======== Records shown
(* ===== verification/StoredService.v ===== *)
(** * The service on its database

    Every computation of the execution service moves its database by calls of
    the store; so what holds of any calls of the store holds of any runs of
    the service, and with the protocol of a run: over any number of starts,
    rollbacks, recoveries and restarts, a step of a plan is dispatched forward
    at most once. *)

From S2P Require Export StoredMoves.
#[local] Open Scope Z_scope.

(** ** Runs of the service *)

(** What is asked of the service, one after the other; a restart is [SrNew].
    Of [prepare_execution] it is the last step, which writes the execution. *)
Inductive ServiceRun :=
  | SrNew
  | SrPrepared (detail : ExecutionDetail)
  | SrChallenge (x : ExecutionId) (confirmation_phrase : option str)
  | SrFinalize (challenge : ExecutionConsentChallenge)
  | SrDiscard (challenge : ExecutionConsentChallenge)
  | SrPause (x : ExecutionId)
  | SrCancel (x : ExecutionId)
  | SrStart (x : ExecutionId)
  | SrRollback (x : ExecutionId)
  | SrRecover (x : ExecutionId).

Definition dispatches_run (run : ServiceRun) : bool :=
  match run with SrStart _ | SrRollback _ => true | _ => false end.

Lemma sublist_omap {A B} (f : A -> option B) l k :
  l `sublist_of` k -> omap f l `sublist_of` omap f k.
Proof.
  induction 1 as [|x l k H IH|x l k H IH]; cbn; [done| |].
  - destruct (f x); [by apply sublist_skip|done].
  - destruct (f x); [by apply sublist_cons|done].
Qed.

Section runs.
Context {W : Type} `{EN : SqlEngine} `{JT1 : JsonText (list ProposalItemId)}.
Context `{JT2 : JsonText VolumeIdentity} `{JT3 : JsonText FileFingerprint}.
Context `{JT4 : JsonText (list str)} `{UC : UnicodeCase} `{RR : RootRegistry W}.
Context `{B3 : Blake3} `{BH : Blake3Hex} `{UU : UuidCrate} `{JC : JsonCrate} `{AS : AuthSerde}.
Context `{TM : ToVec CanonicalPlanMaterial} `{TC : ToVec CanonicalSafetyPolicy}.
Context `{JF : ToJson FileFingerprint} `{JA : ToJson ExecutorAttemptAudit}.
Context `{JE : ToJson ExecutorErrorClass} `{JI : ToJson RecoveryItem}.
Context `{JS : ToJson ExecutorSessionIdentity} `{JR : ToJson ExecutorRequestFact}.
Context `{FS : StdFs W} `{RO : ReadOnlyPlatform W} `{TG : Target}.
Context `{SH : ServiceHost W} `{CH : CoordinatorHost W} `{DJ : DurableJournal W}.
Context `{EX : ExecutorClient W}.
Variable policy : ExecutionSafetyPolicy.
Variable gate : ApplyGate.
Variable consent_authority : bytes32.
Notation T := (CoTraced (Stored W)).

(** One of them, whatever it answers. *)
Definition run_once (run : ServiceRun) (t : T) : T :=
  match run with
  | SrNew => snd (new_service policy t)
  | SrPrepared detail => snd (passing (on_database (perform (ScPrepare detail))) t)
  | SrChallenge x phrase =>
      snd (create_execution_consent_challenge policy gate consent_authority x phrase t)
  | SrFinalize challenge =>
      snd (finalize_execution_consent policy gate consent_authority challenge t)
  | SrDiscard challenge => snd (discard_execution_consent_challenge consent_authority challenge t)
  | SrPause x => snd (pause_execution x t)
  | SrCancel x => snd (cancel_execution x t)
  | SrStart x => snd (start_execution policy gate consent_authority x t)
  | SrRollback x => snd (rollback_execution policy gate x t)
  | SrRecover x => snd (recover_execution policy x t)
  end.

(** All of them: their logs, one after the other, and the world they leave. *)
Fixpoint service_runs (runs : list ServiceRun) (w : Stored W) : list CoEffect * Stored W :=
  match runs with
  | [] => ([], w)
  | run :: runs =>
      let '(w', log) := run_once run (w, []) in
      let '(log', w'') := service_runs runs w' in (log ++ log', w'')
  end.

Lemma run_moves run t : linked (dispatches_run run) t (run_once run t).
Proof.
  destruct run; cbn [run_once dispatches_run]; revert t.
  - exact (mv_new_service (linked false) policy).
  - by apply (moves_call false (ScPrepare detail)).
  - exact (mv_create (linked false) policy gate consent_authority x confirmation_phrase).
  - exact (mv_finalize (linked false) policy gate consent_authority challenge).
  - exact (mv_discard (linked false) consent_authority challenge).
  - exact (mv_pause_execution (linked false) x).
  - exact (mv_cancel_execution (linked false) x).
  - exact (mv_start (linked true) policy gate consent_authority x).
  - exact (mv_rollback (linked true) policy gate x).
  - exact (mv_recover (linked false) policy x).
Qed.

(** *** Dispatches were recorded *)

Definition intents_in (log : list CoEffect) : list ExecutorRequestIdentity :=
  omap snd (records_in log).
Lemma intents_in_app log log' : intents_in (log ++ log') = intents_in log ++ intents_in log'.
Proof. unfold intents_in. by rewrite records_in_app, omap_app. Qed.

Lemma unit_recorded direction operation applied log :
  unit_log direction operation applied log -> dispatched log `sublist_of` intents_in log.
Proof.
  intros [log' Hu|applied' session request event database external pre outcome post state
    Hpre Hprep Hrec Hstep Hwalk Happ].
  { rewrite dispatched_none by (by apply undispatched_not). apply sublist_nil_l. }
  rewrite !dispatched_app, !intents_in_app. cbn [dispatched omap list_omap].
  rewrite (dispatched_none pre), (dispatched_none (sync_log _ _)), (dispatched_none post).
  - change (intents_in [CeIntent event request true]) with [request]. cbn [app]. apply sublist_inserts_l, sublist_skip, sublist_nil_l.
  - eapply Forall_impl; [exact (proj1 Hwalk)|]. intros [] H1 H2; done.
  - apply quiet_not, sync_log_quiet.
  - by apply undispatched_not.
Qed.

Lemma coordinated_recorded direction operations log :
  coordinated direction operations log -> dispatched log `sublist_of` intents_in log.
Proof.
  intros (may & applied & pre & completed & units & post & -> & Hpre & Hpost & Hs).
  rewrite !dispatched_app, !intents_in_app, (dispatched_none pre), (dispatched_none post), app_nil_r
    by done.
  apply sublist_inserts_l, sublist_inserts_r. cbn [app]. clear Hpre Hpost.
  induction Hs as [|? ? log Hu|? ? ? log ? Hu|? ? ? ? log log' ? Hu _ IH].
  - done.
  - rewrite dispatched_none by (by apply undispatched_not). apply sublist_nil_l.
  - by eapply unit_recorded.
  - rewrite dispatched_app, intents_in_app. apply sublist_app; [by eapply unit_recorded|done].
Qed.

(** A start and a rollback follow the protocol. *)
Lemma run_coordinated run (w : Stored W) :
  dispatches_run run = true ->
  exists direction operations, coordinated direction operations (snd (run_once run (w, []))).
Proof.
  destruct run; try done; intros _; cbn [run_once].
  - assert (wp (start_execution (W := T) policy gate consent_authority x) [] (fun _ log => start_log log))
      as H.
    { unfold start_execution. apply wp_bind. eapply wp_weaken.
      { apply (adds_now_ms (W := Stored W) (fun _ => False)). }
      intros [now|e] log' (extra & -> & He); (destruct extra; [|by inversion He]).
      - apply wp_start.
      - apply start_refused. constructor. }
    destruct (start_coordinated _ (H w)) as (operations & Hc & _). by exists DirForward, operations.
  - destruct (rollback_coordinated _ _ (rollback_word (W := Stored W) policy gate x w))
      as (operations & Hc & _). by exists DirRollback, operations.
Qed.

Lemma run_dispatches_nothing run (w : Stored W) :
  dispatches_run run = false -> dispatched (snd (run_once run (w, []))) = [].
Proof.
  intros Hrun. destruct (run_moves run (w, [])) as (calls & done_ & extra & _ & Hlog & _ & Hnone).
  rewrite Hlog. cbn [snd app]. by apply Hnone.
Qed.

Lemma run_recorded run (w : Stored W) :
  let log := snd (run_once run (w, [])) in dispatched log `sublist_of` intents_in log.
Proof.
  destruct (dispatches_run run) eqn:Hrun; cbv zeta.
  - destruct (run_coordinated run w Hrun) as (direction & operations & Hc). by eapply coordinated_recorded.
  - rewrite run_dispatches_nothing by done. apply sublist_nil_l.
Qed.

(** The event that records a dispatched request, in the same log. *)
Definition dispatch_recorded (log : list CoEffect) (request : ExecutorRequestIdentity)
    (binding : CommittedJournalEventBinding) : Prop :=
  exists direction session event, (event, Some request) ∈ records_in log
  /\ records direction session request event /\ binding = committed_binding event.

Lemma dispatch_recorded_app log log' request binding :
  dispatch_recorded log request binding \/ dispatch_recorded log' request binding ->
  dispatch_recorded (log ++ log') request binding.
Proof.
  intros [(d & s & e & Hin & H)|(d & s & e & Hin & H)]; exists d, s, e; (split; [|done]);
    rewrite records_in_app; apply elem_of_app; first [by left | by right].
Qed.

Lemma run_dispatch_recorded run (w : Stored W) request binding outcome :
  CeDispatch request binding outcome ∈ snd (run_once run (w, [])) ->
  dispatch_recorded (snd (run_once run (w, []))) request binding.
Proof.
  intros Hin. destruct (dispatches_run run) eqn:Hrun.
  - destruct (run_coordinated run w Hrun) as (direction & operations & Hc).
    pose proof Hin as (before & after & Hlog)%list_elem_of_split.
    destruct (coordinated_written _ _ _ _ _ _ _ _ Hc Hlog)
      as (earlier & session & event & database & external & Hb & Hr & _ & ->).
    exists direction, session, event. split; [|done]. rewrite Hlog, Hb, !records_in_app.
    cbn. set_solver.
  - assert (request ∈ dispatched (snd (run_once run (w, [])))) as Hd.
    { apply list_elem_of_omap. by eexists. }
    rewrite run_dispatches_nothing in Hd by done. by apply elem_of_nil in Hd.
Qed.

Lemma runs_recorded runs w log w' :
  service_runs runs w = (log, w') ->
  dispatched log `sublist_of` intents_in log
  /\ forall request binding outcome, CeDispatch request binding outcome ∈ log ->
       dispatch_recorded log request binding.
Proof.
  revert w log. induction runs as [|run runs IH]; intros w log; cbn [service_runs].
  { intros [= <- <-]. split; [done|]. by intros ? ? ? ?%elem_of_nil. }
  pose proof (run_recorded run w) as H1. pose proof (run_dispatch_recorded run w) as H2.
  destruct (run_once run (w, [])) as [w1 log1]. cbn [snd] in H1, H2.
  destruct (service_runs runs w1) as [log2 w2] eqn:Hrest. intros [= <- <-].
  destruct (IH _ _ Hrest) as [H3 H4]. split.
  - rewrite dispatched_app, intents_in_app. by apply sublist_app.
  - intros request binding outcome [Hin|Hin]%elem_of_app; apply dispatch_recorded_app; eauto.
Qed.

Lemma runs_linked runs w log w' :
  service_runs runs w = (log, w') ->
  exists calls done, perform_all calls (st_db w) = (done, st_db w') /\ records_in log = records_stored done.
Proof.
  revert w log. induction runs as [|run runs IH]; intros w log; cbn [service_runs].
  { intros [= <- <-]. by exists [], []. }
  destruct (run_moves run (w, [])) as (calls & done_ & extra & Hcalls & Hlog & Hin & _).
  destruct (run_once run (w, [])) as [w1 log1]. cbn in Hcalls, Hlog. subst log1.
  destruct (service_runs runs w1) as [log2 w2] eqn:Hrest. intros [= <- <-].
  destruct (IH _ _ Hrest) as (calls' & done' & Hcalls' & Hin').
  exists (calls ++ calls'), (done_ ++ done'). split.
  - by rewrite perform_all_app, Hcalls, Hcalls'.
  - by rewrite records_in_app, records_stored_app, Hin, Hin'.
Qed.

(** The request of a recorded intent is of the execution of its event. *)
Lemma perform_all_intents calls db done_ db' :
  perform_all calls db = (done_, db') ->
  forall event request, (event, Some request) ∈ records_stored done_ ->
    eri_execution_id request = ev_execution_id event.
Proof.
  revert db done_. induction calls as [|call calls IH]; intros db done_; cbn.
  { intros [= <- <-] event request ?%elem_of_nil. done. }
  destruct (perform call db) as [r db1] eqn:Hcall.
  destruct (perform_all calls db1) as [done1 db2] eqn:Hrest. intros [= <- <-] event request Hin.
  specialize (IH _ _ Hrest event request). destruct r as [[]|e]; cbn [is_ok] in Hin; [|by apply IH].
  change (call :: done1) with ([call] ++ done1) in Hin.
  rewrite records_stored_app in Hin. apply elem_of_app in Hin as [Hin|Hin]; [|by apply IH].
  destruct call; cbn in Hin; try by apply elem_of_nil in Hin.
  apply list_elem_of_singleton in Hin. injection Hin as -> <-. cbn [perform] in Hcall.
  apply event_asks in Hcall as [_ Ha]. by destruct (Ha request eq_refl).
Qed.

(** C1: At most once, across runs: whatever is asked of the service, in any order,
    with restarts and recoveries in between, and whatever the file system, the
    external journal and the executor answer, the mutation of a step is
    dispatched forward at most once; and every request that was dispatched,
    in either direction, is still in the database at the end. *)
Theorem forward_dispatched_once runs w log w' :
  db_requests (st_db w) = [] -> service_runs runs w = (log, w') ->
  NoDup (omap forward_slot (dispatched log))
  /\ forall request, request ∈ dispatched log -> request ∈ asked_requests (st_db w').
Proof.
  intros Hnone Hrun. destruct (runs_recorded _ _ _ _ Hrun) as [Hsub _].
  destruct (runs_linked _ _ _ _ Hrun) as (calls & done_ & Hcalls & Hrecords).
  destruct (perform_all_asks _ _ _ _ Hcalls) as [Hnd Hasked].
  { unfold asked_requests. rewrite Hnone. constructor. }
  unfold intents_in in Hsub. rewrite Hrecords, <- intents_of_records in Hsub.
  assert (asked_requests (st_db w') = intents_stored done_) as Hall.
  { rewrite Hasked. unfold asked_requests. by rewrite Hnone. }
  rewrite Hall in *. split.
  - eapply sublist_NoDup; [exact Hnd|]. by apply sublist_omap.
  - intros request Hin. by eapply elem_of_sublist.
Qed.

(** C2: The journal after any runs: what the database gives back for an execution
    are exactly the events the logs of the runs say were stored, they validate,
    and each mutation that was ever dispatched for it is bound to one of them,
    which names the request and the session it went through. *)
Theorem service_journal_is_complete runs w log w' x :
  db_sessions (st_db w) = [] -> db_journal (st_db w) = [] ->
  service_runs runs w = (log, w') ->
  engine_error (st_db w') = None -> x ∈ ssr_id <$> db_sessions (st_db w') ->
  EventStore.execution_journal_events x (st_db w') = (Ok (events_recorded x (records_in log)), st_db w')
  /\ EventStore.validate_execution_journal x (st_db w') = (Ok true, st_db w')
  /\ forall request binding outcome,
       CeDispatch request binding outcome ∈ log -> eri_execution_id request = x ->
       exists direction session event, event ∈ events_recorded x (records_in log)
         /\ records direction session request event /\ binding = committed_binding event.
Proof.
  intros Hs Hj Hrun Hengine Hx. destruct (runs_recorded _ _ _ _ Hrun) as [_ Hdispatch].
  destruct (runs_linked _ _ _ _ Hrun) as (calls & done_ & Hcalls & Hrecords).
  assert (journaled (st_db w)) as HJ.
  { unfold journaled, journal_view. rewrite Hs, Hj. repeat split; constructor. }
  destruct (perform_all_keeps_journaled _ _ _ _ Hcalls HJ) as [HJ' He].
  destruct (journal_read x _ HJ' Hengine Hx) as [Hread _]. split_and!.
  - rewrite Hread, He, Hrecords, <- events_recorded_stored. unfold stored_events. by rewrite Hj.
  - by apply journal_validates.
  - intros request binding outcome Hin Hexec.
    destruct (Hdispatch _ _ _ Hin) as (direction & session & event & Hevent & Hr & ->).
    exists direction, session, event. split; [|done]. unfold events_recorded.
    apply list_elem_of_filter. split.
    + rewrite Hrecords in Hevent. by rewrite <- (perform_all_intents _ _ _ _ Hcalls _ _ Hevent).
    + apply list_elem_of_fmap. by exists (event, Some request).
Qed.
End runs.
================
I need exact copies of the lines from the one holding "assert (journaled (st_db w)) as HJ." through the end of the records above, and nothing beyond them.

  assert (journaled (st_db w)) as HJ.
  { unfold journaled, journal_view. rewrite Hs, Hj. repeat split; constructor. }
  destruct (perform_all_keeps_journaled _ _ _ _ Hcalls HJ) as [HJ' He].
  destruct (journal_read x _ HJ' Hengine Hx) as [Hread _]. split_and!.
  - rewrite Hread, He, Hrecords, <- events_recorded_stored. unfold stored_events. by rewrite Hj.
  - by apply journal_validates.
  - intros request binding outcome Hin Hexec.
    destruct (Hdispatch _ _ _ Hin) as (direction & session & event & Hevent & Hr & ->).
    exists direction, session, event. split; [|done]. unfold events_recorded.
    apply list_elem_of_filter. split.
    + rewrite Hrecords in Hevent. by rewrite <- (perform_all_intents _ _ _ _ Hcalls _ _ Hevent).
    + apply list_elem_of_fmap. by exists (event, Some request).
Qed.
End runs.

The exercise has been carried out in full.